Tout, dans l’enceinte du couvent, fleuri copieusement pour la circonstance, est devenu allégorie : La lumière douce du matin, les prières bourdonnantes, jetées dans la mer compacte des jeunes participantes frémissantes… Les vagues de musique des oratorios de Bach, frappent les murailles.
Placée sur les gradins du grand parc, la foule se dresse pour mieux voir le démarrage de la procession, via la nef. Les assistants, penchés pour suivre des yeux, le groupe des vierges enrubannées, se retiennent d’applaudir les pures communiantes offertes à Dieu.
Les petites vestales semblent promises à un sacrifice rituel. Précédées des grands prêtres baignés de lumière, dans le rutilement des ors, elles sont suivies de près par un paquet de religieuses, vêtues de sombre.
Le décorum impressionne Bess. Pourtant ce déploiement lui semble inapproprié et en désaccord avec la demande de recueillement intérieur. Le contraste la gène.
Le reproche ne s’applique pas au gaspillage ostentatoire, réprouvé par ses petites amies protestantes. Un peu de luxe raffiné ne lui déplait pas. Ce sont les deux buts antinomiques qui la perturbent.
Les chaînes des encensoirs frappent le métal, d’où une fumée âcre et odorante s’échappe par jets. La cire des cierges descend en volute, glissant doucement, sur le jais des manteaux ecclésiastiques, sur les broderies de strass des draps d’autel, se rajoutant insidieusement sur les perles de leurs propres larmes.
La courte chute de dentelle des enfantines mariées, borde la soie claire dans le léger tremblement du tulle, soulignant les visages purs aux regards languides.

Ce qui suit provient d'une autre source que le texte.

(* ================================================================== *)
(** ** Scenario 1: a new-message update                                *)
(* ================================================================== *)

(** C1, as stated, fails: the value of the first scenario, whose
    envelope is [{ tag: "encrypted", ciphertext: "abc" }], is rejected
    by [ApiUpdateSchema]; the envelope lacks the literal [t] and the
    string [c] that [EncryptedContentSchema] requires. *)
Lemma scenario1_as_specified_fails :
  safeParse (ApiUpdateSchema sample_limits) scenario1_as_specified =
  failure [invalid_literal "encrypted" VUndefined
             [Key "message"; Key "content"; Key "t"];
           invalid_type (a_type ty_string) ty_undefined
             [Key "message"; Key "content"; Key "c"]].
Proof. apply scenario1_as_specified_rejected. Qed.

(** C1, amended: with the envelope written [{ t: "encrypted", c: "abc" }]
    (the shape [EncryptedContentSchema] accepts) the new-message update
    of the first scenario validates against [ApiUpdateSchema], whatever
    the string limits; on the validated result [tryGetSessionId] returns
    ["session-789"] and [hasMachineId] returns [false]. *)
Theorem scenario1_validates (L : StringLimits) :
  safeParse EncryptedContentSchema (VObj [("t", VStr "encrypted"); ("c", VStr "abc")])
  = success (VObj [("t", VStr "encrypted"); ("c", VStr "abc")]) /\
  exists result,
    safeParse (ApiUpdateSchema L) scenario1 = success result /\
    tryGetSessionId result = VStr "session-789" /\
    hasMachineId result = false.
Proof.
  split; [reflexivity|].
  exists scenario1. split; [apply new_message_accepts_any_sid|].
  split; reflexivity.
Qed.

(* ================================================================== *)
(** ** Discriminator exhaustiveness of the durable union               *)
(* ================================================================== *)

(** An object whose [t] is none of the union's literals gets the one
    [invalid_union_discriminator] issue. *)
Lemma api_update_unknown_discriminator (L : StringLimits)
    (data : list (string * value)) :
  (forall t, prop "t" data = VStr t -> ~ In t ApiUpdateType) ->
  safeParse (ApiUpdateSchema L) (VObj data) =
  failure [invalid_union_discriminator ApiUpdateType [Key "t"]].
Proof.
  intros Hunknown.
  unfold safeParse, ApiUpdateSchema, z.discriminatedUnion.
  rewrite parse_discriminatedUnion_unknown; [reflexivity|].
  intros k Hk. exact (Hunknown k Hk).
Qed.

(** C2: whenever [ApiUpdateSchema] accepts a value, the value's [t] is
    one of the union's discriminator literals; and an object whose [t]
    is none of them (absent and non-string [t] included) fails with
    exactly one issue, [invalid_union_discriminator] at the path [t],
    which is not one of the codes of a shape violation. *)
Theorem api_update_discriminator_exhaustive (L : StringLimits) (v : value) :
  (forall r, safeParse (ApiUpdateSchema L) v = success r ->
             exists t, get "t" v = VStr t /\ In t ApiUpdateType) /\
  (forall data, v = VObj data ->
     (forall t, get "t" v = VStr t -> ~ In t ApiUpdateType) ->
     safeParse (ApiUpdateSchema L) v =
       failure [invalid_union_discriminator ApiUpdateType [Key "t"]] /\
     error_codes (safeParse (ApiUpdateSchema L) v) =
       [code_invalid_union_discriminator]).
Proof.
  split.
  - intros r H. apply safeParse_success in H.
    unfold ApiUpdateSchema, z.discriminatedUnion in H.
    apply parse_discriminatedUnion_Valid in H
      as (data & k & o & -> & Hk & Hin & Hkin & _).
    exists k. split; [exact Hk|].
    rewrite <- (ApiUpdateType_keys L). apply in_flat_map. now exists o.
  - intros data -> Hunknown.
    pose proof (api_update_unknown_discriminator L data Hunknown) as E.
    rewrite E. split; reflexivity.
Qed.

Et tout cela marche comme un oiseau élancé, dans un balancement arrosé de fleurs, de feuilles, de pistils. Les tulipes rayées, les pivoines, pétunias panachés s’éparpillent, jetés à pleines mains sur le sol, sous le doré du soleil clinquant.
La procession s’ébranle enfin, piétinant lentement le tapis épais, formé de pollens et de pétales. Les chevelures tressées, les bonnets brodés, les châles immaculés croisés sur la poitrine, l’impalpable douceur de la boucle qui brille, modeste et pure sur le front baissé, ne sont que beautés, calculées pour impressionner religieusement la galerie. Que viennent faire les dieux dans tout cela ?
Ce n’est que de la beauté, rien de plus…
-- Pourtant, je pense que c’est nécessaire pour les prosélytes, se dit
Bess avec simplicité. Malgré tout, elle sent que la mièvrerie paterne de l’air chaud, va l’écœurer.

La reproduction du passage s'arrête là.